“And a small town don’t like it when somebody falls between sexes.
No, a small town don’t like it when a cowboy has feelings for men.”
I can’t shake off the idea that Ned Sublette’s 1981 song, Cowboys are Secretly, Frequently Fond of Each Other, has inspired the blinding, poignant Dallas Buyers Club (2013). Jean-Marc Vallée’s film is much more than just a movie about a smart, plucky man in Texas who survives for 7 years after discovering he has AIDS and he has 30 days to ‘put his affairs in order’. Ron Woodrof (Matthew McConaughey) staggers first, and then gets aggressive, abusing the doctors who break the news to him, flinging away the reports as he leaves in a huff. Ron gets offended because he supposes the doctors are calling him a homosexual, a ‘faggot’. Even though it is a casual night of unprotected sex that has most probably landed him here, but the insecurity, the ‘typical cowboy insecurity’, gets to him. The film is the story of a man who has the heart to transcend gender prejudices, but who must go through a terminal illness before he achieves that. Much worse, an illness that brings bad publicity for a ‘macho male’.

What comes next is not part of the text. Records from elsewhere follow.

(** From the call to the switch. *)
Lemma wp_ctl_start st ds1 d ds2 op ev (Φ : Z * state → hProp ecell) :
  ctl_ready st ds1 d ds2 →
  epolls (g_p_epoll_list st) (ds1 ++ d :: ds2) -∗
  (epolls (g_p_epoll_list st) (ds1 ++ d :: ds2) -∗
   wp (ctl_switch fuel kernel ints (Some (e_block d)) epfd op event_fd p_event_fd ev
         (set_lock true st)) (λ r, wp (ctl_exit r) Φ)) -∗
  wp (base_epoll_ctl fuel kernel int_at p_epfd p_event_fd epfd op event_fd ev st) Φ.
Proof.
  iIntros ((He & Hev & Hp & Hlock & Hf & Hds1 & Hd & Hints)) "H HΦ".
  rewrite /base_epoll_ctl !bool_decide_eq_false_2; [|lia..]. rewrite /base_rwlock_wrlock Hlock.
  rewrite -/(ctl_ints int_at p_epfd p_event_fd epfd event_fd) -/ints. wp_pures.
  wp_bind. iApply (triple_use with "H"); [by apply find_epoll_spec|]. iIntros (r) "[-> H]".
  replace (ints p_epfd) with epfd by (by rewrite /ints /ctl_ints /bind_int bool_decide_eq_true_2).
  rewrite (first_epoll_mid _ _ _ _ Hds1 Hd) /=. iApply wp_bind. wp_bind.
  iApply (wp_entry_deref with "H"). iIntros (n ->) "H". by iApply "HΦ".
Qed.
(* ===== verification/TimerOps.v ===== *)
(** * TimerOps: correctness of timer_posix.c

    Starting a timer registers an event block whose data are a copy of the
    caller's bytes, or fails with memory as it was; two branches report success and leave the
    copy to nobody.  The callback of a timer that is not periodic takes the event block out
    again and closes the timer. *)
From stdpp Require Import base gmap list numbers.
From iris.proofmode Require Import proofmode.
From S2P Require Import Prelude Memory Compare Chain Buckets HashTable DChain DList Variants Epoll EpollOps Timer.

Section proofs.
Context `{Allocator ecell}.
Context (fuel : nat).
Context (kernel : list kernel_call → Z) (clock : list kernel_call → Z * Z).

(** ** Blocks of bytes *)
Lemma malloc_bytes_spec len :
  (0 ≤ len)%Z →
  {{ emp }} malloc_bytes len {{ p,
    match p with
    | NULL => ⌈ @can_fail ecell _ ⌉
    | Some l => l ↦ DataCell (replicate (Z.to_nat len) None)
    end }}.
Proof.
  intros Hlen. apply triple_wp. iIntros "_". rewrite /malloc_bytes.
  wp_malloc l as "Hl"; [|by wp_pures]. rewrite bool_decide_eq_false_2; [|lia].
  wp_store. by wp_pures.
Qed.

Lemma wp_read_data l bytes (Φ : array Z → hProp ecell) :
  l ↦ DataCell bytes -∗ (l ↦ DataCell bytes -∗ Φ bytes) -∗ wp (read_data (Some l)) Φ.
Proof. iIntros "Hl HΦ". rewrite /read_data. wp_load. wp_pures. by iApply "HΦ". Qed.

(** The two commands that fill the block. *)
Lemma wp_fill_bytes {A} l src len (c : M ecell A) Φ :
  (4 ≤ len ≤ length src)%Z →
  l ↦ DataCell (replicate (Z.to_nat len) None) -∗
  (l ↦ DataCell (Some <$> take (Z.to_nat len) src) -∗ wp c Φ) -∗
  wp (_ ← zero_bytes (Some l) 4; _ ← copy_bytes (Some l) (Some src) len; c) Φ.
Proof.
  iIntros (Hlen) "Hl HΦ". rewrite /zero_bytes /copy_bytes.
  wp_bind. iApply (wp_read_data with "Hl"). iIntros "Hl".
  rewrite bool_decide_eq_true_2; [|rewrite length_replicate; lia]. wp_store.
  wp_bind. iApply (wp_read_data with "Hl"). iIntros "Hl".
  rewrite !bool_decide_eq_true_2 /=; [|lia|rewrite length_drop length_replicate; lia].
  wp_store. iApply "HΦ".
  rewrite (_ : drop _ _ = []) ?app_nil_r //.
  apply drop_ge. rewrite /= length_drop length_replicate. lia.
Qed.

Section timer.
Context (int_at : value → Z) (p_epfd p_event_fd : value) (eplfd tfd : Z).
Let ints : value → Z := ctl_ints int_at p_epfd p_event_fd eplfd tfd.

(** The calls of base_timer_start before the registration. *)
Definition timer_calls (value_s value_ms interval_s interval_ms : Z) (cs : list kernel_call) :
    list kernel_call :=
  let cs := KClockGet :: cs in
  KTimerSet tfd ((clock cs).1 + value_s) (value_ms * 1000000) interval_s (interval_ms * 1000000)
    :: cs.

Definition timer_event (callback : value) (p : loc) (len : Z) : EpollEvent :=
  {| ev_eplfd := eplfd; ev_fd := tfd; ev_callback := callback; ev_data := Some p; ev_len := len |}.

Lemma unlocked_ready st ds1 d ds2 st' :
  ctl_ready fuel int_at p_epfd p_event_fd eplfd tfd st ds1 d ds2 → g_p_epoll_list st' = g_p_epoll_list st →
  g_epoll_list_lock st' = g_epoll_list_lock st → unlocked st st'.
Proof. intros (_ & _ & _ & Hlock & _) Hl Hk. by rewrite /unlocked Hk Hlock. Qed.

Lemma timer_exit_failed ret p bytes st (Φ : Z * state → hProp ecell) :
  ret ≠ 0%Z → p ↦ DataCell bytes -∗ Φ (ret, st) -∗ wp (timer_exit ret (Some p) st) Φ.
Proof.
  iIntros (Hr) "Hp HΦ". rewrite /timer_exit bool_decide_eq_true_2 //=. wp_free. by wp_pures.
Qed.

Lemma with_events_same d : with_events (e_ints d) (e_table d) (e_events d) d = d.
Proof. by destruct d. Qed.

(** Nothing happened to the descriptor. *)
Lemma epolls_same hd ds1 d ds2 :
  (∀ b, b ∈ e_events d → e_ints d b.1 = ints b.1) →
  epolls hd (ds1 ++ d :: ds2) ⊢
  epolls hd (ds1 ++ with_events ints (e_table d) (e_events d) d :: ds2).
Proof.
  iIntros (Hb) "H". iDestruct (epolls_focus with "H") as "[Hep H]". iApply "H".
  by iApply own_epoll_ints.
Qed.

The moment of the movie is when Ron first requests, and then orders, a former friend, T. J., to shake hands with Rayon (Jared Leto), now his transgendered business partner. Rayon first mocks Ron lovingly, and then settles for his hard exterior. It is clear now that Ron isn’t taking any more jokes on what is just another form of identity. The rough-rodeo cowboy in him has given way to an adroit businessman, and more importantly, a sympathetic fellow human being.
Ron has seen a lot of life in the 50 days that he has been operating the Dallas Buyers Club with Rayon. He has gone from being a hormonal electrician who frequently has sex with unknown women, and drinks and gambles, to an ostracized, has-been, a man grappling with drug addiction and HIV infection. Soon after his diagnosis, he is bullied in a bar he frequently visits, with his own friends calling him a ‘faggot’ and refusing to touch him, and the whole place turns against him. Ron shows them the middle finger and leaves. Fast forward to the incident in the shopping store; Ron asks one of the men from the bar that day, to respond to Rayon’s handshake. He grabs his neck and makes sure he is heard. In his own way of employment of physical force, albeit not acceptable, he is realizing the need to drive, strangle, and wrench homophobia out of the society.

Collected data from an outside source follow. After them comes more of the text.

Lemma dig_half x j : dig (x / 2) j = Z.lor (Z.shiftr (dig x j) 1) (u64 (Z.shiftl (dig x (S j)) 63)).
Proof.
  apply Z.bits_inj'. intros k Hk. rewrite Z.lor_spec Z.shiftr_spec // !dig_testbit //; [|lia].
  rewrite -(Z.shiftr_div_pow2 x 1) // Z.shiftr_spec; [|lia]. rewrite /u64. change ULONG_MOD with (2 ^ 64)%Z.
  destruct (Z.ltb_spec k 64); simpl.
  - rewrite Z.mod_pow2_bits_low // Z.shiftl_spec //.
    replace (k + 64 * Z.of_nat j + 1)%Z with (k + 1 + 64 * Z.of_nat j)%Z by lia.
    destruct (Z.ltb_spec (k + 1) 64); simpl.
    + rewrite (Z.testbit_neg_r (dig x (S j))); [|lia]. by rewrite orb_false_r.
    + rewrite dig_testbit; [|lia]. rewrite (proj2 (Z.ltb_lt _ _)); [|lia]. simpl. f_equal. lia.
  - rewrite Z.mod_pow2_bits_high //. by rewrite (proj2 (Z.ltb_ge _ _)); [|lia].
Qed.

Lemma uECC_vli_rshift1_spec n a x : holds n a x → post (uECC_vli_rshift1 a n) (upd n a (x / 2)).
Proof.
  intros Ha. pose proof (holds_length _ _ _ Ha) as Hn.
  eapply post_bind with (Ψ := λ r, upd n a (x / 2) r.1); [|by intros r].
  apply post_ofor_down with (I := λ j '(b, carry),
    carry = u64 (Z.shiftl (dig x j) 63) ∧ length b = length a ∧ drop n b = drop n a ∧
    ∀ i, i < n → b !! i = Some (Some (if decide (i < j) then dig x i else dig (x / 2) i))).
  - split_and!; [|done|done|].
    + rewrite dig_small; [done|apply Ha].
    + intros i Hi. rewrite decide_True //. by apply (holds_lookup _ _ _ _ Ha).
  - intros j [b carry] Hj (-> & Hl & Hd & Hb).
    assert (b !! j = Some (Some (dig x j))) as Hj' by (rewrite Hb // decide_True //; lia).
    eapply post_bind; [eapply post_oget; [lia|by rewrite Nat2Z.id|exact (eq_refl _)]|].
    intros temp <-. eapply post_bind; [eapply post_oset; [lia|exact (eq_refl _)]|].
    intros b' <-. rewrite /= Nat2Z.id -dig_half.
    split_and!; [done|by rewrite length_insert| |].
    + rewrite drop_insert_lt //.
    + intros i Hi. destruct (decide (i = j)) as [->|].
      * rewrite list_lookup_insert_eq; [|lia]. rewrite decide_False //. lia.
      * rewrite list_lookup_insert_ne // Hb //. f_equal. f_equal.
        destruct (decide (i < S j)), (decide (i < j)); done || lia.
  - intros [b carry] (_ & Hl & Hd & Hb). split_and!; [|done|done]. split.
    + pose proof (holds_range _ _ _ Ha). split; [by apply Z.div_pos; [lia|]|].
      apply Z.div_lt_upper_bound; lia.
    + intros i Hi. by rewrite Hb.
Qed.

(** ** Sums and differences *)

(** What a word operation has to be: [s] is 1 for sums and -1 for differences. *)
Definition chain_op (s : Z) (word_op : Z → Z → Z → Z * Z) : Prop :=
  (s * s = 1)%Z ∧ ∀ l r c, word l → word r → c = (0%Z) ∨ c = 1%Z →
  word_op l r c = ((l + s * (r + c)) mod ULONG_MOD, s * ((l + s * (r + c)) / ULONG_MOD))%Z ∧
  (word_op l r c).2 ∈ [0%Z; 1%Z].

Lemma div_mod_words z :
  (- ULONG_MOD ≤ z < 2 * ULONG_MOD)%Z →
  (z < 0 ∧ z / ULONG_MOD = -1 ∧ z mod ULONG_MOD = z + ULONG_MOD ∨
   0 ≤ z < ULONG_MOD ∧ z / ULONG_MOD = 0 ∧ z mod ULONG_MOD = z ∨
   ULONG_MOD ≤ z ∧ z / ULONG_MOD = 1 ∧ z mod ULONG_MOD = z - ULONG_MOD)%Z.
Proof.
  intros Hz. pose proof (Z.div_mod z ULONG_MOD ltac:(done)) as Hd.
  pose proof (Z.mod_pos_bound z ULONG_MOD eq_refl) as Hm. unfold ULONG_MOD in *. lia.
Qed.

Lemma sum_word_op : chain_op 1 sum_word.
Proof.
  split; [done|]. intros l r c [Hl HlB] [Hr HrB] Hc. rewrite /sum_word /u64 Zplus_mod_idemp_l Z.mul_1_l Z.add_assoc.
  pose proof (div_mod_words (l + r + c)) as Hw.
  destruct Hw as [(? & -> & ->)|[(? & -> & ->)|(? & -> & ->)]]; [unfold ULONG_MOD in *; lia..| |].
  - destruct (Z.eqb_spec (l + r + c) l), (Z.ltb_spec (l + r + c) l); simpl; try lia; split.
    all: try (f_equal; lia). all: set_solver by lia.
  - destruct (Z.eqb_spec (l + r + c - ULONG_MOD) l), (Z.ltb_spec (l + r + c - ULONG_MOD) l); simpl; try lia; split.
    all: try (f_equal; unfold ULONG_MOD in *; lia). all: set_solver by lia.
Qed.

Lemma diff_word_op : chain_op (-1) diff_word.
Proof.
  split; [done|]. intros l r c [Hl HlB] [Hr HrB] Hc. rewrite /diff_word /u64 Zminus_mod_idemp_l.
  replace (l + -1 * (r + c))%Z with (l - r - c)%Z by lia.
  pose proof (div_mod_words (l - r - c)) as Hw.
  destruct Hw as [(? & -> & ->)|[(? & -> & ->)|(? & -> & ->)]]; [unfold ULONG_MOD in *; lia| | |unfold ULONG_MOD in *; lia];
    rewrite Z.gtb_ltb.
  - destruct (Z.eqb_spec (l - r - c + ULONG_MOD) l), (Z.ltb_spec l (l - r - c + ULONG_MOD)); simpl; try lia; split.
    all: try (f_equal; unfold ULONG_MOD in *; lia). all: set_solver by lia.
  - destruct (Z.eqb_spec (l - r - c) l), (Z.ltb_spec l (l - r - c)); simpl; try lia; split.
    all: try (f_equal; unfold ULONG_MOD in *; lia). all: set_solver by lia.
Qed.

But I’ve always had a problem with the condescending ways of the ascendant group. In this case, it is the male rodeo, the macho individual of Texas, the countryside, and hence the one entitled to being chauvinistically male. Being a transgender has not been a choice for Rayon, as she tells her father. But then, does it mean she does not revel in it? Is it a deviant hobby, taboo as it sounds? The question gets answered most of the times with the argument that Rayon’s society is hostile towards those whose sexuality deviates from heteronormativity, with their capabilities being doubted, and their bodies being treated harshly. Another argument is that Rayon is sorry for her illness, and not for her sexuality or gender.

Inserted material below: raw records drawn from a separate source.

(** The subtraction runs from [v[index]] to [v[1 - index]]; the index moves when nothing was
    borrowed. *)
Definition mmod_round (num_words : nat) (s : array Z * (array Z * array Z) * Z) :
    outcome (array Z * (array Z * array Z) * Z) :=
  let '(mod_multiple, (tmp, product), index) := s in
  '(v, borrow) ←
    (if (index =? 0)%Z then
       '(product, borrow) ← vli_chain diff_word false false product tmp mod_multiple (2 * num_words);
       Ok ((tmp, product), borrow)
     else
       '(tmp, borrow) ← vli_chain diff_word false false tmp product mod_multiple (2 * num_words);
       Ok ((tmp, product), borrow));
  let index := Z.b2z (Z.lxor index borrow =? 0)%Z in
  mod_multiple ← mmod_halve mod_multiple num_words;
  Ok (mod_multiple, v, index).

Definition uECC_vli_mmod (result product mod_ : array Z) (num_words : nat) : outcome (array Z * array Z) :=
  num_bits ← uECC_vli_numBits mod_ num_words;
  let shift := bitcount_t (Z.of_nat num_words * 2 * 64 - num_bits) in
  let word_shift := wordcount_t (Z.quot shift 64) in
  let bit_shift := wordcount_t (Z.rem shift 64) in
  mod_multiple ← mmod_multiple mod_ word_shift bit_shift num_words;
  '(_, (tmp, product), index) ← ofor (Z.to_nat (shift + 1)) 0 (λ _ s, mmod_round num_words s)
    (mod_multiple, (local_vli (2 * uECC_MAX_WORDS), product), 1%Z);
  result ← uECC_vli_set result (if (index =? 0)%Z then tmp else product) num_words;
  Ok (result, product).

Definition uECC_vli_modMult (result left right mod_ : array Z) (num_words : nat) : outcome (array Z) :=
  product ← uECC_vli_mult (local_vli (2 * uECC_MAX_WORDS)) left right num_words;
  r ← uECC_vli_mmod result product mod_ num_words;
  Ok r.1.

Definition HIGH_BIT_SET : Z := 0x8000000000000000.

Definition EVEN (vli : array Z) : outcome bool := w ← oget vli 0; Ok (Z.land w 1 =? 0)%Z.

Definition vli_modInv_update (uv mod_ : array Z) (num_words : nat) : outcome (array Z) :=
  even ← EVEN uv;
  '(uv, carry) ← (if (even : bool) then Ok (uv, 0%Z) else uECC_vli_add uv uv mod_ num_words);
  uv ← uECC_vli_rshift1 uv num_words;
  if negb (carry =? 0)%Z then
    let i := (Z.of_nat num_words - 1)%Z in
    w ← oget uv i; oset uv i (Z.lor w HIGH_BIT_SET)
  else Ok uv.

(** The branches that halve [a] and [u], and that subtract [b] and [v] from them first. *)
Definition modInv_halve (a u mod_ : array Z) (num_words : nat) : outcome (array Z * array Z) :=
  a ← uECC_vli_rshift1 a num_words;
  u ← vli_modInv_update u mod_ num_words;
  Ok (a, u).

Definition modInv_subtract (a b u v mod_ : array Z) (num_words : nat) : outcome (array Z * array Z) :=
  '(a, _) ← uECC_vli_sub a a b num_words;
  a ← uECC_vli_rshift1 a num_words;
  c ← uECC_vli_cmp_unsafe u v num_words;
  '(u, _) ← (if (c <? 0)%Z then uECC_vli_add u u mod_ num_words else Ok (u, 0%Z));
  '(u, _) ← uECC_vli_sub u u v num_words;
  u ← vli_modInv_update u mod_ num_words;
  Ok (a, u).

Definition modInv_state : Type := (array Z * array Z) * (array Z * array Z).

Definition modInv_round (mod_ : array Z) (num_words : nat) (s : modInv_state) :
    outcome (modInv_state + array Z) :=
  let '((a, u), (b, v)) := s in
  cmpResult ← uECC_vli_cmp_unsafe a b num_words;
  if (cmpResult =? 0)%Z then Ok (inr u)
  else
    even_a ← EVEN a;
    if (even_a : bool) then au ← modInv_halve a u mod_ num_words; Ok (inl (au, (b, v)))
    else
      even_b ← EVEN b;
      if (even_b : bool) then bv ← modInv_halve b v mod_ num_words; Ok (inl ((a, u), bv))
      else if (cmpResult >? 0)%Z then
        au ← modInv_subtract a b u v mod_ num_words; Ok (inl (au, (b, v)))
      else
        bv ← modInv_subtract b a v u mod_ num_words; Ok (inl ((a, u), bv)).

(** Every round halves [a] or [b], which have [64 * num_words] bits each. *)
Definition uECC_vli_modInv (result input mod_ : array Z) (num_words : nat) : outcome (array Z) :=
  zero ← uECC_vli_isZero input num_words;
  if negb (zero =? 0)%Z then uECC_vli_clear result num_words
  else
    let fresh := local_vli uECC_MAX_WORDS in
    a ← uECC_vli_set fresh input num_words;
    b ← uECC_vli_set fresh mod_ num_words;
    u ← uECC_vli_clear fresh num_words;
    u ← oset u 0 1%Z;
    v ← uECC_vli_clear fresh num_words;
    u ← owhile (128 * num_words) (modInv_round mod_ num_words) ((a, u), (b, v));
    uECC_vli_set result u num_words.

(** ** Sums and differences below the modulus *)
(** It is enough that one subtraction makes the sum small. *)
Lemma uECC_vli_modAdd_sum n res a b md x y m :
  holds n a x → holds n b y → holds n md m → n ≤ length res → (x + y < 2 * m)%Z →
  post (uECC_vli_modAdd res a b md n) (upd n res ((x + y) mod m)).
Proof.
  intros Ha Hb Hm Hn Hxy. pose proof (holds_range _ _ _ Ha) as Hxr.
  pose proof (holds_range _ _ _ Hb) as Hyr. pose proof (holds_range _ _ _ Hm) as Hmr.
  eapply post_bind; [by apply uECC_vli_add_spec|]. intros [r c] [Hr ->].
  eapply post_bind with (Ψ := λ b, b = (m <=? x + y)%Z).
  - destruct (Z.leb_spec (pw n) (x + y)); simpl; [by rewrite (proj2 (Z.leb_le _ _)); [|lia]|].
    rewrite (uECC_vli_cmp_unsafe_spec _ _ _ _ _ Hm (upd_holds _ _ _ _ Hr)) /= cmp_sign_1.
    rewrite Z.mod_small; [|lia]. by rewrite Z.leb_antisym.
  - intros ? ->. destruct (Z.leb_spec m (x + y)).
    + eapply post_bind; [apply uECC_vli_sub_spec; [exact (upd_holds _ _ _ _ Hr)|exact Hm|by rewrite (upd_length _ _ _ _ Hr)]|].
      intros [r' c'] [Hr' _]. simpl. eapply upd_trans; [exact Hr|].
      rewrite Zminus_mod_idemp_l in Hr'. rewrite -(Z.mod_unique (x + y) m 1 (x + y - m)); [|lia|lia].
      by rewrite Z.mod_small in Hr'; [|lia].
    + simpl. rewrite Z.mod_small in Hr; [|lia]. by rewrite Z.mod_small; [|lia].
Qed.

Lemma uECC_vli_modAdd_spec n res a b md x y m :
  holds n a x → holds n b y → holds n md m → n ≤ length res → (x < m)%Z → (y < m)%Z →
  post (uECC_vli_modAdd res a b md n) (upd n res ((x + y) mod m)).
Proof. intros. apply uECC_vli_modAdd_sum; [done..|lia]. Qed.

Lemma uECC_vli_modSub_spec n res a b md x y m :
  holds n a x → holds n b y → holds n md m → n ≤ length res → (x < m)%Z → (y < m)%Z →
  post (uECC_vli_modSub res a b md n) (upd n res ((x - y) mod m)).
Proof.
  intros Ha Hb Hm Hn Hx Hy. pose proof (holds_range _ _ _ Ha) as Hxr.
  pose proof (holds_range _ _ _ Hb) as Hyr. pose proof (holds_range _ _ _ Hm) as Hmr.
  eapply post_bind; [by apply uECC_vli_sub_spec|]. intros [r c] [Hr ->].
  destruct (Z.ltb_spec x y).
  - eapply post_bind; [apply uECC_vli_add_spec; [exact (upd_holds _ _ _ _ Hr)|exact Hm|by rewrite (upd_length _ _ _ _ Hr)]|].
    intros [r' c'] [Hr' _]. simpl. eapply upd_trans; [exact Hr|].
    rewrite Zplus_mod_idemp_l in Hr'. rewrite -(Z.mod_unique (x - y) m (-1) (x - y + m)); [|lia|lia].
    by rewrite Z.mod_small in Hr'; [|lia].
  - simpl. rewrite Z.mod_small in Hr; [|lia]. by rewrite Z.mod_small; [|lia].
Qed.

(** ** The restoring division *)
Lemma dig_shift x s i :
  (0 ≤ s < 64)%Z →
  dig (x * 2 ^ s) i =
  Z.lor (u64 (Z.shiftl (dig x i) s)) (match i with O => 0 | S j => Z.shiftr (dig x j) (64 - s) end).
Proof.
  intros Hs. apply Z.bits_inj'. intros k Hk. rewrite Z.lor_spec dig_testbit // /u64.
  change ULONG_MOD with (2 ^ 64)%Z. rewrite -Z.shiftl_mul_pow2; [|lia].
  destruct (Z.ltb_spec k 64); simpl.
  - rewrite Z.mod_pow2_bits_low // !Z.shiftl_spec; [|lia..].
    destruct (Z.lt_ge_cases k s).
    + rewrite (Z.testbit_neg_r (dig x i)) /=; [|lia]. destruct i as [|j].
      * rewrite Z.bits_0 Z.testbit_neg_r //. lia.
      * rewrite Z.shiftr_spec // dig_testbit; [|lia]. rewrite (proj2 (Z.ltb_lt _ _)); [|lia].
        simpl. f_equal. lia.
    + rewrite dig_testbit; [|lia]. rewrite (proj2 (Z.ltb_lt _ _)) /=; [|lia].
      replace (k - s + 64 * Z.of_nat i)%Z with (k + 64 * Z.of_nat i - s)%Z by lia.
      destruct i as [|j]; [by rewrite Z.bits_0 orb_false_r|].
      rewrite Z.shiftr_spec // (dig_testbit x j); [|lia]. rewrite (proj2 (Z.ltb_ge _ _)); [|lia].
      by rewrite orb_false_r.
  - rewrite Z.mod_pow2_bits_high //. destruct i as [|j]; [by rewrite Z.bits_0|].
    rewrite Z.shiftr_spec // dig_testbit; [|lia]. by rewrite (proj2 (Z.ltb_ge _ _)); [|lia].
Qed.

(** The modulus is shifted up until it has its highest bit at the top of [2 n] words. *)
Lemma mmod_multiple_spec n md m s :
  holds n md m → n ≤ uECC_MAX_WORDS → (0 ≤ s < 64)%Z → (m * 2 ^ s < pw n)%Z →
  post (mmod_multiple md (Z.of_nat n) s n) (λ a, holds (n + n) a (pw n * (m * 2 ^ s))).
Proof.
  intros Hm Hn Hs Hlt. rewrite /mmod_multiple Nat2Z.id.
  pose proof (holds_range _ _ _ Hm) as Hmr. assert (0 ≤ m * 2 ^ s)%Z as Hm0 by
    (apply Z.mul_nonneg_nonneg; [lia|by apply Z.pow_nonneg]).
  eapply post_bind; [apply uECC_vli_clear_spec; rewrite length_replicate; lia|].
  intros a Ha. assert (length a = 2 * uECC_MAX_WORDS) as Hla by
    by rewrite (upd_length _ _ _ _ Ha) length_replicate.
  rewrite Z.gtb_ltb. destruct (Z.ltb_spec 0 s).
  - eapply post_bind with (Ψ := λ r, holds (n + n) r.1 (0 + pw n * (m * 2 ^ s))); [|by intros].
    apply post_ofor with (I := λ i '(b, carry), length b = 2 * uECC_MAX_WORDS ∧ holds n b 0 ∧
      (∀ j, j < Z.to_nat i → b !! (n + j) = Some (Some (dig (m * 2 ^ s) j))) ∧
      carry = match Z.to_nat i with O => 0%Z | S j => Z.shiftr (dig m j) (64 - s) end).
    + split_and!; [done|apply Ha|lia|done].
    + intros i [b carry] Hi (Hlb & Hb0 & Hb & ->).
      eapply post_bind; [eapply post_dig; [exact Hm|lia|]; exact (eq_refl _)|]. intros w <-.
      eapply post_bind; [eapply post_oset; [lia|exact (eq_refl _)]|]. intros b' <-.
      rewrite to_nat_S; [|lia]. replace (Z.to_nat (Z.of_nat n + i)) with (n + Z.to_nat i) by lia.
      rewrite -dig_shift //. split_and!; [by rewrite length_insert| | |done].
      * eapply holds_ext; [exact Hb0|]. intros j Hj. rewrite list_lookup_insert_ne //. lia.
      * intros j Hj. destruct (decide (j = Z.to_nat i)) as [->|].
        -- rewrite list_lookup_insert_eq //. lia.
        -- rewrite list_lookup_insert_ne; [|lia]. apply Hb. lia.
    + intros [b carry] (Hlb & Hb0 & Hb & _). rewrite Z.add_0_l Nat2Z.id in Hb. simpl.
      apply holds_glue; [done|]. split; [done|]. intros i Hi. rewrite lookup_drop. by apply Hb.
  - assert (s = 0%Z) as -> by lia. rewrite Z.mul_1_r.
    eapply post_at_offset; [lia|eapply uECC_vli_set_spec; [exact Hm|rewrite length_drop; lia]|].
    intros b Hb. apply upd_at_offset in Hb as (Hb & _ & Ht & _); [|lia].
    replace (pw n * m)%Z with (0 + pw n * m)%Z by lia. apply holds_glue; [|done].
    apply (holds_take_l n n); [done|]. rewrite Ht. apply holds_take_l; [done|]. apply Ha.
Qed.

Lemma mmod_halve_spec n a M :
  holds (n + n) a M → 0 < n → post (mmod_halve a n) (λ b, holds (n + n) b (M / 2) ∧ length b = length a).
Proof.
  intros Ha Hn. pose proof (holds_split _ _ _ _ Ha) as [Hlo Hhi].
  pose proof (holds_length _ _ _ Ha) as Hla.
  eapply post_bind; [by apply uECC_vli_rshift1_spec|]. intros b Hb.
  pose proof (upd_length _ _ _ _ Hb) as Hlb. destruct Hb as ([_ Hb] & _ & Hd).
  eapply post_bind; [eapply post_oget; [lia|apply Hb; lia|exact (eq_refl _)]|]. intros lo <-.
  assert (b !! (n + 0) = Some (Some (dig (M / pw n) 0))) as Hbn.
  { rewrite -lookup_drop Hd. by apply (holds_lookup _ _ _ _ Hhi). }
  rewrite Nat.add_0_r in Hbn.
  eapply post_bind; [eapply post_oget; [lia|by rewrite Nat2Z.id|exact (eq_refl _)]|].
  intros hi <-. eapply post_bind; [eapply post_oset; [lia|exact (eq_refl _)]|]. intros c <-.
  replace (Z.to_nat (Z.of_nat n - 1)) with (n - 1) by lia.
  assert (∀ i, i < n - 1 → dig (M mod pw n / 2) i = dig (M / 2) i) as Hlow.
  { intros i Hi. by rewrite !dig_half !dig_mod; [|lia..]. }
  assert (Z.lor (dig (M mod pw n / 2) (n - 1)) (u64 (Z.shiftl (dig (M / pw n) 0) 63)) = dig (M / 2) (n - 1)) as Htop.
  { rewrite !dig_half dig_div. replace (S (n - 1)) with n by lia. rewrite Nat.add_0_r.
    rewrite (dig_small (M mod pw n) n) // dig_mod; [|lia]. by rewrite Z.lor_0_r. }
  rewrite Htop. set (c := <[n - 1 := _]> b).
  assert (length c = length b) as Hlc by by rewrite /c length_insert.
  assert (drop n c = drop n a) as Hdc by (rewrite /c drop_insert_lt //; lia).
  eapply post_at_offset; [lia|rewrite Hdc; by apply uECC_vli_rshift1_spec|].
  rewrite -Hdc. intros e He. apply upd_at_offset in He as ([_ He] & Hle & Ht & _); [|lia].
  split; [|lia]. split.
  - pose proof (holds_range _ _ _ Ha). split; [apply Z.div_pos; lia|apply Z.div_lt_upper_bound; lia].
  - intros i Hi. destruct (decide (i < n)).
    + rewrite -(lookup_take_lt _ n) // Ht lookup_take_lt // /c. destruct (decide (i = n - 1)) as [->|].
      * rewrite list_lookup_insert_eq //. lia.
      * rewrite list_lookup_insert_ne // Hb; [|lia]. rewrite Hlow //. lia.
    + replace i with (n + (i - n)) by lia. rewrite -lookup_drop He; [|lia].
      rewrite -dig_div. do 3 f_equal. rewrite !Z.div_div //; try (pose proof (pw_pos n); lia).
      f_equal. lia.
Qed.

(** The state of the division after [j] of its [S + 1] rounds: [cur] is the array that [index]
    selects. *)
Definition mmod_cur (s : array Z * (array Z * array Z) * Z) : array Z :=
  if (s.2 =? 0)%Z then s.1.2.1 else s.1.2.2.

Definition mmod_inv (n : nat) (x m S j : Z) (k1 k2 : nat) (s : array Z * (array Z * array Z) * Z) : Prop :=
  (s.2 = 0 ∨ s.2 = 1)%Z ∧ length s.1.2.1 = k1 ∧ length s.1.2.2 = k2 ∧
  holds (n + n) s.1.1 (m * 2 ^ S / 2 ^ j) ∧
  ∃ r, holds (n + n) (mmod_cur s) r ∧ (r < m * 2 ^ (S + 1 - j))%Z ∧ (r mod m = x mod m)%Z.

Brokeback Mountain (2005), was another film that dealt with the oppressed, ‘feminine’ side of the apparently rugged, tough, western-states cowboy. It turned the turtle inside-out, handing sensitivity and compassion, ‘feminine’ virtues in the layman’s language, their due position in the ‘gender binary‘. Jonathan Demme’s Philadelphia (1993), one of the best known films about the subject, probably depicts the straight-homosexual friendship even better than the apparently central struggle of society coming to terms with the homosexual’s choices. Joe Miller (Denzel Washington) is a rather conservative, even homophobic, family guy, who experiences both, being approached by Andrew Beckett (Tom Hanks) who reveals he is homosexual, and the birth of his child, at the same time. AIDS is a scarring reality in the US at this point of time, but homosexuality compounded with that, is even bigger, and Miller is evidently intimidated by the prospect of standing up, both professionally and in companionship, of which a certain degree is indispensable, for a rival lawyer who has just beaten him at a case and who is at the centre of all societal hostility. However, Miller is very different from Ron Woodrof, and as it turns out, it takes little time for him to shed the stigma. Not only does he take up Beckett’s case, but goes on to befriend him and defend him with a politically incorrect, but charming, sentimentality in the court.
Back to Dallas Buyers’ Club, Ron’s reformation can also be held merely as the demand of a transactional relationship he has with Rayon. He has discovered earlier that Rayon secretly hates her scorn of gay people, and he decides that assaulting TJ can easily kill two birds with one stone, as he is desperate to avenge his insult of the earlier day. Rayon develops a soft corner for Ron, and is the picture of contentment. However, this is not to undermine Ron’s sensitized new self, (his concern for his partner’s health is genuine) since every relationship, essentially can be made to be seen as ‘transactional’. Ron has found society. Society that is much less hypocritical. Their warm hug after Rayon gets him money, an act of unconditional, selfless love, makes for an endearing high.